### TASK
Show each line from the listing that includes the word "Import".

### DATA FOR THIS EXERCISE
(* ===== verification/Net.v ===== *)
(** * Addresses: the parts of Go's net package the access guard uses

    [SplitHostPort] and [JoinHostPort], the textual forms of IPv4 and IPv6
    addresses ([ParseIP]) and their loopback and unspecified classes, as the
    standard library defines them. *)
From stdpp Require Import base strings list.
From Stdlib Require Import ZArith Lia.
From S2P Require Import Prelude GoStr.

(** ** host:port *)

(** [SplitHostPort]: [None] where it reports an error. *)
Definition SplitHostPort (hostport : string) : option (string * string) :=
  match last_index hostport ":" with
  | None => None
  | Some i =>
      let port := str_from hostport (S i) in
      if has_prefix hostport "[" then
        match index hostport "]" with
        | None => None
        | Some e =>
            if (S e =? i)%nat then
              if contains (str_from hostport 1) "[" || contains (str_from hostport (S e)) "]" then None
              else Some (substr hostport 1 e, port)
            else None
        end
      else
        let host := str_to hostport i in
        if contains host ":" || contains hostport "[" || contains hostport "]" then None
        else Some (host, port)
  end.

Definition JoinHostPort (host port : string) : string :=
  if contains host ":" then "[" +:+ host +:+ "]:" +:+ port else host +:+ ":" +:+ port.

(** ** Addresses: sixteen bytes, or the four of an IPv4 address *)

(** A decimal octet: no leading zero, at most 255. *)
Definition octet (s : string) : option Z :=
  match digits_value s 0 with
  | Some v =>
      if String.eqb s "" || ((1 <? String.length s)%nat && has_prefix s "0") || (255 <? v)
      then None else Some v
  | None => None
  end.

Definition parse_ipv4 (s : string) : option (list Z) :=
  match map octet (split s ".") with
  | [Some a; Some b; Some c; Some d] => Some [a; b; c; d]
  | _ => None
  end.

Definition hex_digit (r : Z) : option Z :=
  if (48 <=? r) && (r <=? 57) then Some (r - 48)
  else if (97 <=? r) && (r <=? 102) then Some (r - 87)
  else if (65 <=? r) && (r <=? 70) then Some (r - 55)
  else None.

(** The digits of one group: its value, how many, and what follows; [None] past
    four digits. *)
Fixpoint hex_group (s : string) (off acc : Z) : option (Z * Z * string) :=
  match s with
  | EmptyString => Some (acc, off, s)
  | String c s' =>
      match hex_digit (byte_at c) with
      | None => Some (acc, off, s)
      | Some d => if 3 <? off then None else hex_group s' (off + 1) (acc * 16 + d)
      end
  end.

(** The groups of an IPv6 address from its [i]-th byte on: the bytes read
    (reversed), where an ellipsis stood, and what is left.  A group takes two
    bytes, so eight turns are enough. *)
Fixpoint ipv6_groups (fuel : nat) (s : string) (bytes : list Z) (ellipsis : option nat)
    : option (list Z * option nat * string) :=
  match fuel with
  | O => Some (bytes, ellipsis, s)
  | S fuel' =>
      match hex_group s 0 0 with
      | None => None
      | Some (acc, off, rest) =>
          if off =? 0 then None
          else if has_prefix rest "." then
            if (match ellipsis with None => negb (length bytes =? 12)%nat | Some _ => false end)
               || (12 <? length bytes)%nat then None
            else match parse_ipv4 s with
                 | Some v4 => Some (rev v4 ++ bytes, ellipsis, "")
                 | None => None
                 end
          else
            let bytes := (acc `mod` 256) :: (acc / 256) :: bytes in
            match rest with
            | EmptyString => Some (bytes, ellipsis, "")
            | String c rest' =>
                if negb (byte_at c =? 58) || String.eqb rest' "" then None
                else if has_prefix rest' ":" then
                  match ellipsis with
                  | Some _ => None
                  | None =>
                      let rest'' := str_from rest' 1 in
                      if String.eqb rest'' "" then Some (bytes, Some (length bytes), "")
                      else ipv6_groups fuel' rest'' bytes (Some (length bytes))
                  end
                else ipv6_groups fuel' rest' bytes ellipsis
            end
      end
  end.

(** The ellipsis stands for the zero groups that are missing. *)
Definition parse_ipv6 (s : string) : option (list Z) :=
  let start := if has_prefix s "::" then (str_from s 2, Some O) else (s, None) in
  if String.eqb (fst start) "" && has_prefix s "::" then Some (replicate 16 0)
  else
    match ipv6_groups 8 (fst start) [] (snd start) with
    | Some (bytes, ellipsis, "") =>
        let n := length bytes in
        match ellipsis with
        | None => if (n =? 16)%nat then Some (rev bytes) else None
        | Some e =>
            if (n <? 16)%nat then Some (take e (rev bytes) ++ replicate (16 - n) 0 ++ drop e (rev bytes))
            else None
        end
    | _ => None
    end.

(** [ParseIP]: whichever of '.', ':' and '%' comes first decides the form; a
    zone is no address. *)
Fixpoint ip_form (s : string) : option bool :=
  match s with
  | EmptyString => None
  | String c s' =>
      if byte_at c =? 46 then Some true
      else if byte_at c =? 58 then Some false
      else if byte_at c =? 37 then None
      else ip_form s'
  end.

Definition ParseIP (s : string) : option (list Z) :=
  match ip_form s with
  | Some true => parse_ipv4 s
  | Some false => if contains s "%" then None else parse_ipv6 s
  | None => None
  end.

(** [IP.To4]: an IPv4 address, mapped into IPv6 or not. *)
Definition To4 (ip : list Z) : option (list Z) :=
  if (length ip =? 4)%nat then Some ip
  else if (length ip =? 16)%nat && bool_decide (take 12 ip = replicate 10 0 ++ [255; 255]) then Some (drop 12 ip)
  else None.

Definition IsLoopback (ip : list Z) : bool :=
  match To4 ip with
  | Some v4 => nth 0 v4 0 =? 127
  | None => bool_decide (ip = replicate 15 0 ++ [1])
  end.

Definition IsUnspecified (ip : list Z) : bool :=
  bool_decide (ip = [0; 0; 0; 0]) || bool_decide (ip = replicate 10 0 ++ [255; 255; 0; 0; 0; 0]) ||
  bool_decide (ip = replicate 16 0).

Example ipv6_forms :
  (ParseIP "::1", option_map IsLoopback (ParseIP "::1"), ParseIP "fe80::1:2"%string,
   option_map IsLoopback (ParseIP "::ffff:127.0.0.1"), ParseIP "1.2.3", ParseIP "1::2::3",
   ParseIP "01.2.3.4", SplitHostPort "[::1]:80", SplitHostPort "a:b:c") =
  (Some (replicate 15 0 ++ [1]), Some true,
   Some ([254; 128] ++ replicate 10 0 ++ [0; 1; 0; 2]),
   Some true, None, None, None, Some ("::1", "80"), None).
Proof. vm_compute. reflexivity. Qed.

### TASK OUTPUT
From stdpp Require Import base strings list.
From Stdlib Require Import ZArith Lia.
From S2P Require Import Prelude GoStr.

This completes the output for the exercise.